# How to complete this task
Go through the records line by line from the top and repeat each one exactly, ending with the line that contains "From Stdlib Require Import NArith".

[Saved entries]
- - - -

(** * Path canonicalisation and root validation of the filesystem server

    A shallow embedding of [src/filesystem/path-utils.ts]
    ([convertToWindowsPath], [normalizePath], [expandHome]) and of
    [src/filesystem/roots-utils.ts] ([parseRootUri], [formatDirectoryError],
    [getValidRootDirectories]), together with the properties the
    specification states about them.

    JavaScript strings are sequences of UTF-16 code units; a code unit is a
    number, a string is a list of them.  The primitives of the host that the
    code calls ([path.normalize], [path.join], [path.resolve],
    [os.homedir], [fs.stat], [console.error]) are parameters of the
    sections below; [Module Posix] gives the ones of a POSIX host. *)

From Stdlib Require Import NArith List Bool Lia Arith.
From Stdlib Require Import Strings.String Strings.Ascii.
Import ListNotations.

(** ** JavaScript strings *)

Definition code_unit := N.
Definition jsstring := list code_unit.

(** A string literal of the source, as the list of its code units. *)
Definition js (s : string) : jsstring :=
  List.map N_of_ascii (list_ascii_of_string s).

Definition CHAR_FORWARD_SLASH : code_unit := 47%N.
Definition CHAR_BACKWARD_SLASH : code_unit := 92%N.
Definition CHAR_COLON : code_unit := 58%N.

Definition is_slash (c : code_unit) : bool := N.eqb c CHAR_FORWARD_SLASH.
Definition is_backslash (c : code_unit) : bool := N.eqb c CHAR_BACKWARD_SLASH.
Definition is_colon (c : code_unit) : bool := N.eqb c CHAR_COLON.

(** The character class of the two quote characters (double quote, code 34,
    and single quote, code 39), written [Q] below. *)
Definition is_quote (c : code_unit) : bool :=
  N.eqb c 34%N || N.eqb c 39%N.

(** The character classes [a-z], [A-Z] and [a-zA-Z].  With the [i] flag and
    no [u] flag, [a-z] matches the ASCII letters of both cases and nothing
    else: a code unit above 127 never folds onto an ASCII one. *)
Definition is_lower (c : code_unit) : bool := (N.leb 97 c && N.leb c 122)%N.
Definition is_upper (c : code_unit) : bool := (N.leb 65 c && N.leb c 90)%N.
Definition is_letter (c : code_unit) : bool := is_lower c || is_upper c.

(** A letter of the literal text [mnt] under the [i] flag. *)
Definition eq_nocase (l : code_unit) (c : code_unit) : bool :=
  N.eqb c l || N.eqb c (l - 32)%N.

(** The code units [String.prototype.trim] removes: ECMAScript's WhiteSpace
    and LineTerminator. *)
Definition is_space (c : code_unit) : bool :=
  (N.leb 9 c && N.leb c 13)%N
  || N.eqb c 32%N || N.eqb c 160%N || N.eqb c 5760%N
  || (N.leb 8192 c && N.leb c 8202)%N
  || N.eqb c 8232%N || N.eqb c 8233%N || N.eqb c 8239%N
  || N.eqb c 8287%N || N.eqb c 12288%N || N.eqb c 65279%N.

Fixpoint dropWhile (f : code_unit -> bool) (s : jsstring) : jsstring :=
  match s with
  | [] => []
  | c :: t => if f c then dropWhile f t else s
  end.

(** The string without its longest suffix of code units that satisfy [f]. *)
Fixpoint dropWhileEnd (f : code_unit -> bool) (s : jsstring) : jsstring :=
  match s with
  | [] => []
  | c :: t =>
      match dropWhileEnd f t with
      | [] => if f c then [] else [c]
      | t' => c :: t'
      end
  end.

(** The last code unit of a string, when there is one. *)
Fixpoint last_unit (s : jsstring) : option code_unit :=
  match s with
  | [] => None
  | [c] => Some c
  | _ :: t => last_unit t
  end.

(** [s.trim()] *)
Definition trim (s : jsstring) : jsstring :=
  dropWhileEnd is_space (dropWhile is_space s).

(** [s.startsWith(prefix)] *)
Fixpoint startsWith (prefix s : jsstring) : bool :=
  match prefix, s with
  | [], _ => true
  | _ :: _, [] => false
  | a :: prefix', b :: s' => N.eqb a b && startsWith prefix' s'
  end.

(** [s.charAt(i)]: the string of the one code unit at [i], or the empty
    string when [i] is out of range. *)
Definition charAt (s : jsstring) (i : nat) : jsstring :=
  match nth_error s i with
  | Some c => [c]
  | None => []
  end.

(** [s.slice(i)] for a non-negative [i]. *)
Definition slice (s : jsstring) (i : nat) : jsstring := skipn i s.

(** [s === t] *)
Definition str_eqb (s t : jsstring) : bool :=
  if list_eq_dec N.eq_dec s t then true else false.

(** [String.prototype.toUpperCase] on the ASCII range: a lower-case ASCII
    letter becomes its upper-case one.  Case mapping of other code units is
    not modelled (they are left as they are); [normalizePath] applies
    [toUpperCase] to ASCII letters only, see [normalizePath_upcase_ascii]. *)
Definition upper_unit (c : code_unit) : code_unit :=
  if is_lower c then (c - 32)%N else c.

Definition toUpperCase (s : jsstring) : jsstring := List.map upper_unit s.

(** [s.replace(/\//g, '\\')] *)
Definition slashes_to_backslashes (s : jsstring) : jsstring :=
  List.map (fun c => if is_slash c then CHAR_BACKWARD_SLASH else c) s.

(** [s.replace(/^Q|Q$/g, '')]: the global replace removes a match of
    the first alternative at index 0 and, scanning on from there, a match of
    the second alternative at the last index. *)
Definition drop_leading_quote (s : jsstring) : jsstring :=
  match s with
  | c :: t => if is_quote c then t else s
  | [] => []
  end.

Fixpoint drop_trailing_quote (s : jsstring) : jsstring :=
  match s with
  | [] => []
  | [c] => if is_quote c then [] else s
  | c :: t => c :: drop_trailing_quote t
  end.

Definition replace_edge_quotes (s : jsstring) : jsstring :=
  drop_trailing_quote (drop_leading_quote s).

(** [s.replace(/\/+/g, '/')]: a slash that is followed by a slash is
    dropped, so that each run of slashes leaves one. *)
Fixpoint collapse_slashes (s : jsstring) : jsstring :=
  match s with
  | [] => []
  | c :: t =>
      if is_slash c && match t with c' :: _ => is_slash c' | [] => false end
      then collapse_slashes t
      else c :: collapse_slashes t
  end.

(** [s.replace(/\/+$/, '')]: the leftmost match is the whole run of slashes
    at the end. *)
Definition remove_trailing_slashes (s : jsstring) : jsstring :=
  dropWhileEnd is_slash s.

(** [s.replace(/\\\\/g, '\\')]: from left to right, each pair of adjacent
    backslashes becomes one backslash; matches do not overlap. *)
Fixpoint collapse_backslash_pairs (s : jsstring) : jsstring :=
  match s with
  | a :: (b :: t) as q =>
      if is_backslash a && is_backslash b
      then CHAR_BACKWARD_SLASH :: collapse_backslash_pairs t
      else a :: collapse_backslash_pairs q
  | _ => s
  end.

(** [s.split('/')]: the segments between the slashes of [s]; there is
    always at least one segment. *)
Fixpoint split (p : jsstring) : list jsstring :=
  match p with
  | [] => [[]]
  | c :: t =>
      if is_slash c then [] :: split t
      else match split t with
           | s :: ss => (c :: s) :: ss
           | [] => [[c]]
           end
  end.

(** [segs.join('/')] *)
Fixpoint join_segments (segs : list jsstring) : jsstring :=
  match segs with
  | [] => []
  | [s] => s
  | s :: rest => s ++ CHAR_FORWARD_SLASH :: join_segments rest
  end.

(** ** The regular expressions of path-utils.ts *)

(** [/^\/mnt\/[a-z]\//i] *)
Definition match_wsl_mount_i (s : jsstring) : bool :=
  match s with
  | c0 :: c1 :: c2 :: c3 :: c4 :: c5 :: c6 :: _ =>
      is_slash c0 && eq_nocase 109%N c1 && eq_nocase 110%N c2 && eq_nocase 116%N c3
      && is_slash c4 && is_letter c5 && is_slash c6
  | _ => false
  end.

(** [/^\/[a-zA-Z]\//], and [/^\/[a-z]\//i], which matches the same strings *)
Definition match_unix_drive (s : jsstring) : bool :=
  match s with
  | c0 :: c1 :: c2 :: _ => is_slash c0 && is_letter c1 && is_slash c2
  | _ => false
  end.

(** [/^[a-zA-Z]:/] *)
Definition match_drive (s : jsstring) : bool :=
  match s with
  | c0 :: c1 :: _ => is_letter c0 && is_colon c1
  | _ => false
  end.

(** [/^[a-z]:/] *)
Definition match_lower_drive (s : jsstring) : bool :=
  match s with
  | c0 :: c1 :: _ => is_lower c0 && is_colon c1
  | _ => false
  end.

(** [/^[a-zA-Z]:|^\/mnt\/[a-z]\/|^\/[a-z]\//i] *)
Definition match_windows_like (s : jsstring) : bool :=
  match_drive s || match_wsl_mount_i s || match_unix_drive s.

(** ** path-utils.ts *)

Section PathUtils.

(** [String.prototype.toUpperCase] and [path.normalize] of the host. *)
Variable upcase : jsstring -> jsstring.
Variable path_normalize : jsstring -> jsstring.

Definition convertToWindowsPath (p : jsstring) : jsstring :=
  if startsWith (js "/mnt/") p then
    let driveLetter := upcase (charAt p 5) in
    let pathPart := slashes_to_backslashes (slice p 6) in
    driveLetter ++ js ":" ++ pathPart
  else if match_unix_drive p then
    let driveLetter := upcase (charAt p 1) in
    let pathPart := slashes_to_backslashes (slice p 2) in
    driveLetter ++ js ":" ++ pathPart
  else if match_drive p then
    slashes_to_backslashes p
  else p.

(** The first statement of [normalizePath]:
    [p = p.trim().replace(/^Q|Q$/g, '')]. *)
Definition stripWrapping (p : jsstring) : jsstring :=
  replace_edge_quotes (trim p).

(** The test [isUnixPath] of [normalizePath]. *)
Definition isUnixPath (p : jsstring) : bool :=
  startsWith (js "/") p
  && negb (match_wsl_mount_i p)
  && negb (match_unix_drive p).

Definition normalizePath (p : jsstring) : jsstring :=
  let p := stripWrapping p in
  if isUnixPath p then
    remove_trailing_slashes (collapse_slashes p)
  else
    let p := convertToWindowsPath p in
    let p := collapse_backslash_pairs p in
    let normalized := path_normalize p in
    if match_windows_like normalized then
      let result := slashes_to_backslashes normalized in
      if match_lower_drive result
      then upcase (charAt result 0) ++ slice result 1
      else result
    else normalized.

- - - -

# Your response
(** * Path canonicalisation and root validation of the filesystem server

    A shallow embedding of [src/filesystem/path-utils.ts]
    ([convertToWindowsPath], [normalizePath], [expandHome]) and of
    [src/filesystem/roots-utils.ts] ([parseRootUri], [formatDirectoryError],
    [getValidRootDirectories]), together with the properties the
    specification states about them.

    JavaScript strings are sequences of UTF-16 code units; a code unit is a
    number, a string is a list of them.  The primitives of the host that the
    code calls ([path.normalize], [path.join], [path.resolve],
    [os.homedir], [fs.stat], [console.error]) are parameters of the
    sections below; [Module Posix] gives the ones of a POSIX host. *)

From Stdlib Require Import NArith List Bool Lia Arith.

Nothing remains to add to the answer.